Three hundred fifty patients were enrolled between February 2011 and April 2014. Three patients withdrew informed consent, and three patients were not eligible, resulting in 344 patients age 48 to 75 years in the safety population. Thirty patients (8.7%) had grade 2 and two patients (0.6%) had grade 3 genitourinary (GU) baseline symptoms. Acute grade 2 and 3 GU toxicity was observed in 22 patients (13.0%) and one patient (0.6%), respectively, with 64 Gy and in 29 patients (16.6%) and three patients (1.7%), respectively, with 70 Gy (P = .2). Baseline grade 2 GI toxicity was observed in one patient (0.6%). Acute grade 2 and 3 GI toxicity was observed in 27 patients (16.0%) and one patient (0.6%), respectively, with 64 Gy, and in 27 patients (15.4%) and four patients (2.3%), respectively, with 70 Gy (P = .8). Changes in early QoL were minor. Patients receiving 70 Gy reported a more pronounced and clinically relevant worsening in urinary symptoms (mean difference in change score between arms, 3.6; P = .02).
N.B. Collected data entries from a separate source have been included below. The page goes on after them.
(** The code's out-set of an edge - the flow of its source, merged with those of
    the other predecessors if the target is a branch target - is what flows into
    the target, whatever the edge. *)
Lemma edge_flow_in (S : N → C) Src Dst Out :
  Src ∈ getPredsOf CFG Dst →
  Out = (if isBranchTarget CFG Src Dst then
           merge_list (merge P) (normalFlow P Src (S Src))
             ((λ q, normalFlow P q (S q)) <$> filter (.≠ Src) (getPredsOf CFG Dst))
         else normalFlow P Src (S Src)) →
  Out ≡ flow_in S Dst.
Proof.
  intros HSrc ->. unfold flow_in.
  destruct (getPredsOf CFG Dst) as [|p ps] eqn:Hps; [set_solver|].
  destruct (isBranchTarget CFG Src Dst) eqn:HB.
  - apply (merge_list_set (merge P)). intros z.
    rewrite !elem_of_cons, !list_elem_of_fmap. setoid_rewrite list_elem_of_filter. split.
    + intros [->|(q & -> & [Hq [->|Hin]%elem_of_cons])]; [|by left|right; by exists q].
      apply elem_of_cons in HSrc as [<-|HSrc]; [by left|right; by exists Src].
    + assert (∀ q, q ∈ p :: ps → z = normalFlow P q (S q) →
        z = normalFlow P Src (S Src) ∨
        ∃ y, z = normalFlow P y (S y) ∧ y ≠ Src ∧ y ∈ p :: ps) as Hall.
      { intros q Hq ->. destruct (decide (q = Src)) as [->|Hne]; [by left|right; by exists q]. }
      intros [->|(q & -> & Hq)]; [apply (Hall p) | apply (Hall q)]; set_solver.
  - assert (∀ q, q ∈ p :: ps → q = Src) as Hone.
    { intros q Hq. destruct (decide (q = Src)) as [|Hne]; [done|].
      rewrite <-Hps in Hq, HSrc. by rewrite (branch_targets Src q Dst) in HB. }
    apply (merge_list_set (merge P) _ []). intros z.
    rewrite !elem_of_cons, !list_elem_of_fmap, elem_of_nil. split.
    + intros [->|[]]. left. by rewrite (Hone p) by set_solver.
    + intros [->|(q & -> & Hq)]; left; [by rewrite (Hone p) by set_solver|].
      by rewrite (Hone q) by set_solver.
Qed.

(** ** Transitions *)

(** The abstract state: the queued edges and the in-sets. *)
Notation astate := (list (N * N) * (N → C))%type.

(** The queued edges are edges of the entry functions. *)
Definition edges_ok (W : list (N * N)) : Prop :=
  ∀ a b, (a, b) ∈ W → in_scope a ∧ b ∈ getSuccsOf CFG a.

(** An iteration leaves the in-sets alone when the target already has what
    flows into it; otherwise it assigns it and re-queues at least the target's
    out-edges. *)
Inductive transition (s s' : astate) : Prop :=
  | step_stable Src Dst rest :
      s.1 = (Src, Dst) :: rest → s'.1 = rest →
      (∀ n, s'.2 n = s.2 n) → s.2 Dst ≡ flow_in s.2 Dst →
      transition s s'
  | step_update Src Dst rest again Out :
      s.1 = (Src, Dst) :: rest → s'.1 = rest ++ again →
      (∀ n, n ∈ getSuccsOf CFG Dst → (Dst, n) ∈ again) → edges_ok again →
      length again ≤ S (length (getSuccsOf CFG Dst)) →
      (∀ n, s'.2 n = if decide (Dst = n) then Out else s.2 n) →
      Out ≡ flow_in s.2 Dst → ¬ s.2 Dst ≡ Out →
      transition s s'.

Record settled (s : astate) : Prop := {
  settled_edges : edges_ok s.1;
  settled_nodes n : in_scope n → getPredsOf CFG n ≠ [] →
    (∃ p, (p, n) ∈ s.1) ∨ s.2 n ≡ flow_in s.2 n;
  settled_entries n : in_scope n → getPredsOf CFG n = [] → s.2 n = seeded n
}.

Lemma transition_edges_ok s s' : edges_ok s.1 → transition s s' → edges_ok s'.1.
Proof.
  intros Hok [Src Dst rest HW HW' _ _|Src Dst rest again Out HW HW' _ Hag _ _ _ _] a b; rewrite HW'.
  - intros Hab. apply Hok. rewrite HW. set_solver.
  - intros [Hab|Hab]%elem_of_app; [|by apply Hag]. apply Hok. rewrite HW. set_solver.
Qed.

Lemma transition_settled s s' : settled s → transition s s' → settled s'.
Proof.
  intros [Hok Hn He] Htr. split; [by eapply transition_edges_ok| |];
    intros n Hsc Hp;
    destruct Htr as [Src Dst rest HW HW' HA Hst|Src Dst rest again Out HW HW' Hsucc _ _ HA HOut _].
  - rewrite HW', HA. rewrite (flow_in_ext _ s.2) by (intros; apply HA).
    destruct (decide (n = Dst)) as [->|Hnd]; [by right|].
    destruct (Hn n Hsc Hp) as [[p Hpn]|Heq]; [left|by right].
    exists p. rewrite HW in Hpn. set_solver.
  - rewrite HW'. destruct (decide (n ∈ getSuccsOf CFG Dst)) as [Hs|Hs].
    { left. exists Dst. apply elem_of_app. auto. }
    rewrite (flow_in_ext _ s.2).
    2:{ intros p Hpp. rewrite HA. rewrite decide_False; [done|].
        intros <-. by apply preds_spec in Hpp. }
    rewrite HA. destruct (decide (Dst = n)) as [<-|Hnd]; [by right|].
    destruct (Hn n Hsc Hp) as [[p Hpn]|Heq]; [left|by right].
    exists p. rewrite HW in Hpn. set_solver.
  - rewrite HA. by apply He.
  - rewrite HA. rewrite decide_False; [by apply He|]. intros <-.
    destruct (Hok Src Dst) as [_ Hsd]; [rewrite HW; set_solver|].
    apply preds_spec in Hsd. rewrite Hp in Hsd. set_solver.
Qed.

Lemma settled_solution s : settled s → s.1 = [] → is_solution s.2.
Proof.
  intros [_ Hn He] HW n Hsc. destruct (getPredsOf CFG n) as [|p ps] eqn:Hp.
  - unfold flow_in. rewrite Hp, He by done. done.
  - destruct (Hn n Hsc) as [[q Hq]|]; [by rewrite Hp|rewrite HW in Hq; set_solver|done].
Qed.

(** ** The least solution, and termination *)

Context (le : relation C) (rank : C → nat) (h : nat) `{!MonotoneLaws P le rank h}.

(** Seeds are placed at nodes without predecessors (the entry nodes). *)
Context (seeds_at_entries : ∀ n c, (n, c) ∈ initialSeeds P → getPredsOf CFG n = []).

Lemma flow_in_mono S S' n :
  (∀ p, p ∈ getPredsOf CFG n → le (S p) (S' p)) → le (flow_in S n) (flow_in S' n).
Proof.
  unfold flow_in. destruct (getPredsOf CFG n) as [|p ps]; intros Hle; [done|].
  apply (merge_list_mono (merge P) le (merge_mono (P:=P))).
  - apply normalFlow_mono, Hle. set_solver.
  - apply Forall2_fmap, Forall_Forall2_diag, Forall_forall. intros q Hq.
    apply normalFlow_mono, Hle. set_solver.
Qed.

Lemma seeded_inner n p : p ∈ getPredsOf CFG n → seeded n = allTop P.
Proof.
  intros Hp. unfold seeded. apply (for_each_inv (.= allTop P)); [done|].
  intros [k c] x Hin ->. simpl. rewrite decide_False; [done|]. intros ->.
  apply seeds_at_entries in Hin. rewrite Hin in Hp. set_solver.
Qed.

(** A post-solution bounds the in-sets all along. *)
Definition bounded (S : N → C) (s : astate) : Prop :=
  edges_ok s.1 ∧ ∀ n, in_scope n → le (s.2 n) (S n).

Lemma transition_bounded S s s' :
  (∀ n, in_scope n → le (flow_in S n) (S n)) → bounded S s → transition s s' → bounded S s'.
Proof.
  intros HS [Hok Hb] Htr. split; [by eapply transition_edges_ok|]. intros n Hn.
  destruct Htr as [Src Dst rest HW HW' HA _|Src Dst rest again Out HW HW' _ _ _ HA HOut _];
    rewrite HA; [auto|]. destruct (decide (Dst = n)) as [<-|]; [|auto].
  etrans; [by apply (le_equiv (P:=P)), HOut|]. etrans; [|by apply HS].
  apply flow_in_mono. intros p Hp. apply Hb. eapply in_scope_pred; [done|by apply preds_spec].
Qed.

(** The in-sets only grow. *)
Definition ascending (s : astate) : Prop :=
  edges_ok s.1 ∧ ∀ n, in_scope n → le (s.2 n) (flow_in s.2 n).

Lemma transition_grows s s' n :
  ascending s → transition s s' → in_scope n → le (s.2 n) (s'.2 n).
Proof.
  intros [Hok Ha] Htr Hn.
  destruct Htr as [Src Dst rest HW HW' HA _|Src Dst rest again Out HW HW' _ _ _ HA HOut _];
    rewrite HA; [done|]. destruct (decide (Dst = n)) as [<-|]; [|done].
  etrans; [by apply Ha|]. by apply (le_equiv (P:=P)).
Qed.

Lemma transition_ascending s s' : ascending s → transition s s' → ascending s'.
Proof.
  intros Has Htr. pose proof Has as [Hok Ha]. split; [by eapply transition_edges_ok|]. intros n Hn.
  assert (le (flow_in s.2 n) (flow_in s'.2 n)) as Hmono.
  { apply flow_in_mono. intros p Hp. apply transition_grows; [done..|].
    eapply in_scope_pred; [done|by apply preds_spec]. }
  destruct Htr as [Src Dst rest HW HW' HA _|Src Dst rest again Out HW HW' _ _ _ HA HOut _];
    rewrite HA; [etrans; [by apply Ha|done]|].
  destruct (decide (Dst = n)) as [<-|]; [|etrans; [by apply Ha|done]].
  etrans; [by apply (le_equiv (P:=P)), HOut|done].
Qed.

(** Where the iteration starts: every edge queued, [allTop] and the seeds. *)
Record initial (s : astate) : Prop := {
  initial_edges a b : (a, b) ∈ s.1 ↔ in_scope a ∧ b ∈ getSuccsOf CFG a;
  initial_values n : in_scope n → s.2 n = seeded n
}.

Lemma initial_settled s : initial s → settled s.
Proof.
  intros [HW HA]. split.
  - intros a b Hab. by apply HW.
  - intros n Hsc Hp. left. destruct (getPredsOf CFG n) as [|p ps] eqn:Hps; [done|].
    assert (n ∈ getSuccsOf CFG p) as Hs by (apply preds_spec; rewrite Hps; set_solver).
    exists p. apply HW. split; [by eapply in_scope_pred|done].
  - intros n Hsc _. by apply HA.
Qed.

Lemma initial_bounded S s :
  (∀ n, in_scope n → le (flow_in S n) (S n)) → initial s → bounded S s.
Proof.
  intros HS Hi. split; [by apply initial_settled|]. intros n Hn. rewrite (initial_values s) by done.
  etrans; [|by apply HS]. destruct (getPredsOf CFG n) as [|p ps] eqn:Hp.
  - unfold flow_in. by rewrite Hp.
  - rewrite (seeded_inner n p) by (rewrite Hp; set_solver). apply allTop_least.
Qed.

Lemma initial_ascending s : initial s → ascending s.
Proof.
  intros Hi. split; [by apply initial_settled|]. intros n Hn. rewrite (initial_values s) by done.
  destruct (getPredsOf CFG n) as [|p ps] eqn:Hp.
  - unfold flow_in. by rewrite Hp.
  - rewrite (seeded_inner n p) by (rewrite Hp; set_solver). apply allTop_least.
Qed.

(** The nodes of the entry functions, once each. *)
Definition scope : list N :=
  remove_dups (mjoin (getAllInstructionsOf CFG <$> getEntryPoints P)).

Lemma elem_of_scope n : n ∈ scope ↔ in_scope n.
Proof.
  unfold scope. rewrite elem_of_remove_dups, list_elem_of_join. unfold in_scope.
  setoid_rewrite list_elem_of_fmap. split; naive_solver.
Qed.

(** The work that is left: the queued edges, and for each node what an update
    of it re-queues, as often as its in-set can still grow. *)
Definition growth (A : N → C) (n : N) : nat :=
  (h - rank (A n)) * S (length (getSuccsOf CFG n)).
Definition work (s : astate) : nat := length s.1 + sum_list (growth s.2 <$> scope).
Dose-intensified SRT was associated with low rates of acute grade 2 and 3 GU and GI toxicity. The impact of dose-intensified SRT on QoL was minor, except for a significantly greater worsening in urinary symptoms.
根治性前列腺切除术(RP)后发生生化失败(BF)的患者可能从前列腺床剂量强化挽救性放疗(SRT)中获益。我们进行了一项评估剂量强化的随机 III 期试验。
BF 但无肉眼疾病证据的患者被随机分配至 64 或 70 Gy 组。采用三维适形放疗或调强放疗/旋转技术。主要终点为无 BF 生存。次要终点为根据国立癌症研究所不良事件通用术语标准(第 4.0 版)评估的急性毒性和欧洲癌症研究与治疗组织生活质量问卷核心 30 项(C30)和前列腺癌 25 项(PR25)评估的生活质量(QoL)。
2011 年 2 月至 2014 年 4 月间,共纳入 350 例患者。3 例患者撤回知情同意,3 例患者不符合入组条件,因此,安全人群中有 344 例 48 至 75 岁的患者。30 例(8.7%)患者基线时有 2 级泌尿生殖系(GU)症状,2 例(0.6%)患者有 3 级 GU 症状。64 Gy 组有 22 例(13.0%)和 1 例(0.6%)患者出现急性 2 级和 3 级 GU 毒性,70 Gy 组有 29 例(16.6%)和 3 例(1.7%)患者出现急性 2 级和 3 级 GU 毒性(P =.2)。1 例(0.6%)患者基线时有 2 级胃肠道(GI)毒性。64 Gy 组有 27 例(16.0%)和 1 例(0.6%)患者出现急性 2 级和 3 级 GI 毒性,70 Gy 组有 27 例(15.4%)和 4 例(2.3%)患者出现急性 2 级和 3 级 GI 毒性(P =.8)。早期 QoL 变化较小。接受 70 Gy 治疗的患者报告尿症状显著且具有临床相关性恶化(臂间变化评分的平均差值,3.6;P =.02)。
剂量强化 SRT 与较低的急性 2 级和 3 级 GU 和 GI 毒性发生率相关。剂量强化 SRT 对 QoL 的影响较小,除了尿症状显著恶化外。